[Dataset entries]
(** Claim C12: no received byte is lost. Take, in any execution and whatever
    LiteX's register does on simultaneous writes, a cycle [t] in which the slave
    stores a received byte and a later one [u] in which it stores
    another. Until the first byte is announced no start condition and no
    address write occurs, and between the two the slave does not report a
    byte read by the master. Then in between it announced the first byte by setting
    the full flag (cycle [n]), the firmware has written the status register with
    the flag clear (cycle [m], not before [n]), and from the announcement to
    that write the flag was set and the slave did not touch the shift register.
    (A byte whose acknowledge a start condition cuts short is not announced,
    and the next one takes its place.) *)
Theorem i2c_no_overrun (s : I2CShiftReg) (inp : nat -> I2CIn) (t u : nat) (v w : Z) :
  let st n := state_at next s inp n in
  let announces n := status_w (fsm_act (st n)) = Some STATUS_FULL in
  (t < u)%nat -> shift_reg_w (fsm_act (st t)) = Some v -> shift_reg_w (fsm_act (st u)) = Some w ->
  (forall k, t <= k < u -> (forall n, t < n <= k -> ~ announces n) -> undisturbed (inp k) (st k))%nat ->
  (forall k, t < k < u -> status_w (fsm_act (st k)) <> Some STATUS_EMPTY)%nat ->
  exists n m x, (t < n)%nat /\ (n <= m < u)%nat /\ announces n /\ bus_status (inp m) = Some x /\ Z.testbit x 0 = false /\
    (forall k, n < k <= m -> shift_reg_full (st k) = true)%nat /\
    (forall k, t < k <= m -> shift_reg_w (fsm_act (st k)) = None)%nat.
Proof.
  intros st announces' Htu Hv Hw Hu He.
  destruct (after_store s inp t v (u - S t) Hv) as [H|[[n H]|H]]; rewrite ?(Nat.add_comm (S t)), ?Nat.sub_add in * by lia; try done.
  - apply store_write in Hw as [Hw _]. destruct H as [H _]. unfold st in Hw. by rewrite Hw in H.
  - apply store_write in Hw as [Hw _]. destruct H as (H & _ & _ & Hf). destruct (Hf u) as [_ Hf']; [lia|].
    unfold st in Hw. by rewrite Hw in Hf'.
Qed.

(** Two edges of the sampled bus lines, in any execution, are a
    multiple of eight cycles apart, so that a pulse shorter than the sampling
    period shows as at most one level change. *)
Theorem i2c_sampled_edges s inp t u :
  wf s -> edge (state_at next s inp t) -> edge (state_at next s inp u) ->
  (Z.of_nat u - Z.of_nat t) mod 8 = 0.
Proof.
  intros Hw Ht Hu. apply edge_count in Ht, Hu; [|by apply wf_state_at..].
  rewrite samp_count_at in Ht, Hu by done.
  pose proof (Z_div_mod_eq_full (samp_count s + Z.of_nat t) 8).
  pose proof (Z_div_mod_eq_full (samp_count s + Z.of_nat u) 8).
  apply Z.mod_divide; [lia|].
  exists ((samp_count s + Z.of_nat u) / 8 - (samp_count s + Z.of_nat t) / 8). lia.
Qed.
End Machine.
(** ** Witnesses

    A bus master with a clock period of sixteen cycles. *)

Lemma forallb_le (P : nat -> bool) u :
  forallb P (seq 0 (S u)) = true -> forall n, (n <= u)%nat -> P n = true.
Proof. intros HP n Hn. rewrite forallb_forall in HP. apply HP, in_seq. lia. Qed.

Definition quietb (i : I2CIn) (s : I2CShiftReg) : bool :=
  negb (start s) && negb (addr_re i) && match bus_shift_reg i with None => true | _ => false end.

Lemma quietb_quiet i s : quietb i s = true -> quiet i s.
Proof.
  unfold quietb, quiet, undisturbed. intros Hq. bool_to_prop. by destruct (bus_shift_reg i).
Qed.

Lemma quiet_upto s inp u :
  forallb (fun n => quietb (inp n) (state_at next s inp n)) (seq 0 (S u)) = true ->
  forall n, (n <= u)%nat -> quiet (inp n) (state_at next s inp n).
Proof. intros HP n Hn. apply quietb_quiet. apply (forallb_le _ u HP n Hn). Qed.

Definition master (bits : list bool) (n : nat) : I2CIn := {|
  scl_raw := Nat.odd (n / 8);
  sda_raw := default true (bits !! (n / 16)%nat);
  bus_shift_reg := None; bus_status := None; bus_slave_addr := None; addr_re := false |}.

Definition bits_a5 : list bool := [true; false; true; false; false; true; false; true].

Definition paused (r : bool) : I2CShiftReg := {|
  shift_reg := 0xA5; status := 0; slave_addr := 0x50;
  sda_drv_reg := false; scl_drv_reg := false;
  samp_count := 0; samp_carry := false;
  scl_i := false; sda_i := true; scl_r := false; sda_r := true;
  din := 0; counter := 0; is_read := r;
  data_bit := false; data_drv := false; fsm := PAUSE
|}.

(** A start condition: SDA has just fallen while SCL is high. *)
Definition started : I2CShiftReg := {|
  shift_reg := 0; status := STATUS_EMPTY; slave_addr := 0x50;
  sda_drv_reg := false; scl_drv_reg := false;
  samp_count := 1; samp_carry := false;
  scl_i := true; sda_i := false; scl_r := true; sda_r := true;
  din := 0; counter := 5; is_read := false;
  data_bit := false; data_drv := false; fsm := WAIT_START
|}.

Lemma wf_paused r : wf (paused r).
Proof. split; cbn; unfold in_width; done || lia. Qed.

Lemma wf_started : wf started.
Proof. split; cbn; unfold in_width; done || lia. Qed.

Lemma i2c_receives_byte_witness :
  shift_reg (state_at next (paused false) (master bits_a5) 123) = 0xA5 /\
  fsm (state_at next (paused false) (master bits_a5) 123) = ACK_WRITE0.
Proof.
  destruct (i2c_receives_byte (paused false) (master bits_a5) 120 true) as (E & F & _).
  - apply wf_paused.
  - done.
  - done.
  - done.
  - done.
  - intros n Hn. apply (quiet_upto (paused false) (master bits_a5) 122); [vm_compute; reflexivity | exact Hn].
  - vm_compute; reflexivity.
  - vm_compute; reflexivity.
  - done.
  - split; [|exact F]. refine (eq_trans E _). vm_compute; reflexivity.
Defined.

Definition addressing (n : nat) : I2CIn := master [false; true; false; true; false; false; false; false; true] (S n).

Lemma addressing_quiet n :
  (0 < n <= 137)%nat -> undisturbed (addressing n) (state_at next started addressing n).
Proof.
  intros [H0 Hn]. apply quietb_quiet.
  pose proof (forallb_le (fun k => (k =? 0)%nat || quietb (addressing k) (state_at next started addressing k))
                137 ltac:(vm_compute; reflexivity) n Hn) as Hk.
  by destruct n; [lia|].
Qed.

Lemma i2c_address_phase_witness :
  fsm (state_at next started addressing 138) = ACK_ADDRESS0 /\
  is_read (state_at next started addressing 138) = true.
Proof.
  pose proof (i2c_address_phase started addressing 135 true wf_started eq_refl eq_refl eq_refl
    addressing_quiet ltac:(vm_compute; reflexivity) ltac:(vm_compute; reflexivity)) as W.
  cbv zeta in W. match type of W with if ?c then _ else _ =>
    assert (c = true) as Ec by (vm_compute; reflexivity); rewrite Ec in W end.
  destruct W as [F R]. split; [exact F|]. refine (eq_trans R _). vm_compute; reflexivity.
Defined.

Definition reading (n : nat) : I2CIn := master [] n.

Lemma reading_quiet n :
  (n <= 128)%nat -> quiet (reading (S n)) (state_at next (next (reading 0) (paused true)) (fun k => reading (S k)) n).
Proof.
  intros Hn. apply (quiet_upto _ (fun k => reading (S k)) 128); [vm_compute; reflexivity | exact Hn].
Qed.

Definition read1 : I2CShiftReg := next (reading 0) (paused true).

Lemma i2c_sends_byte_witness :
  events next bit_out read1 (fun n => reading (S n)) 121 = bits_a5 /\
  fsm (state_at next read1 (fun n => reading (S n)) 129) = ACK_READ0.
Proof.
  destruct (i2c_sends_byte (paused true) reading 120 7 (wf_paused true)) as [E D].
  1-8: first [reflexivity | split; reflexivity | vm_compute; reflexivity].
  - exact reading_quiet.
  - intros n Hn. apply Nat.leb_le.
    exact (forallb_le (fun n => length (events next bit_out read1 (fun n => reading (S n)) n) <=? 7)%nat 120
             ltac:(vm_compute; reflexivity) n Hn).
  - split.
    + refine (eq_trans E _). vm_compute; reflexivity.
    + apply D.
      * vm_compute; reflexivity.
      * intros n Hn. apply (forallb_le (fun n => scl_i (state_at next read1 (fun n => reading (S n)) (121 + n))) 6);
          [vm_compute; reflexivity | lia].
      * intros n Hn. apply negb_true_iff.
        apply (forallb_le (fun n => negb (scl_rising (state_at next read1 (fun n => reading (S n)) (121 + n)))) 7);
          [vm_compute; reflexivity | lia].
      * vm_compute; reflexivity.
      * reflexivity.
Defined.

## How to complete this task
Using the records above, copy word for word the line with "LiteX's register does", the line with "(forall k, n", and every line between them.

## Answer area
    LiteX's register does on simultaneous writes, a cycle [t] in which the slave
    stores a received byte and a later one [u] in which it stores
    another. Until the first byte is announced no start condition and no
    address write occurs, and between the two the slave does not report a
    byte read by the master. Then in between it announced the first byte by setting
    the full flag (cycle [n]), the firmware has written the status register with
    the flag clear (cycle [m], not before [n]), and from the announcement to
    that write the flag was set and the slave did not touch the shift register.
    (A byte whose acknowledge a start condition cuts short is not announced,
    and the next one takes its place.) *)
Theorem i2c_no_overrun (s : I2CShiftReg) (inp : nat -> I2CIn) (t u : nat) (v w : Z) :
  let st n := state_at next s inp n in
  let announces n := status_w (fsm_act (st n)) = Some STATUS_FULL in
  (t < u)%nat -> shift_reg_w (fsm_act (st t)) = Some v -> shift_reg_w (fsm_act (st u)) = Some w ->
  (forall k, t <= k < u -> (forall n, t < n <= k -> ~ announces n) -> undisturbed (inp k) (st k))%nat ->
  (forall k, t < k < u -> status_w (fsm_act (st k)) <> Some STATUS_EMPTY)%nat ->
  exists n m x, (t < n)%nat /\ (n <= m < u)%nat /\ announces n /\ bus_status (inp m) = Some x /\ Z.testbit x 0 = false /\
    (forall k, n < k <= m -> shift_reg_full (st k) = true)%nat /\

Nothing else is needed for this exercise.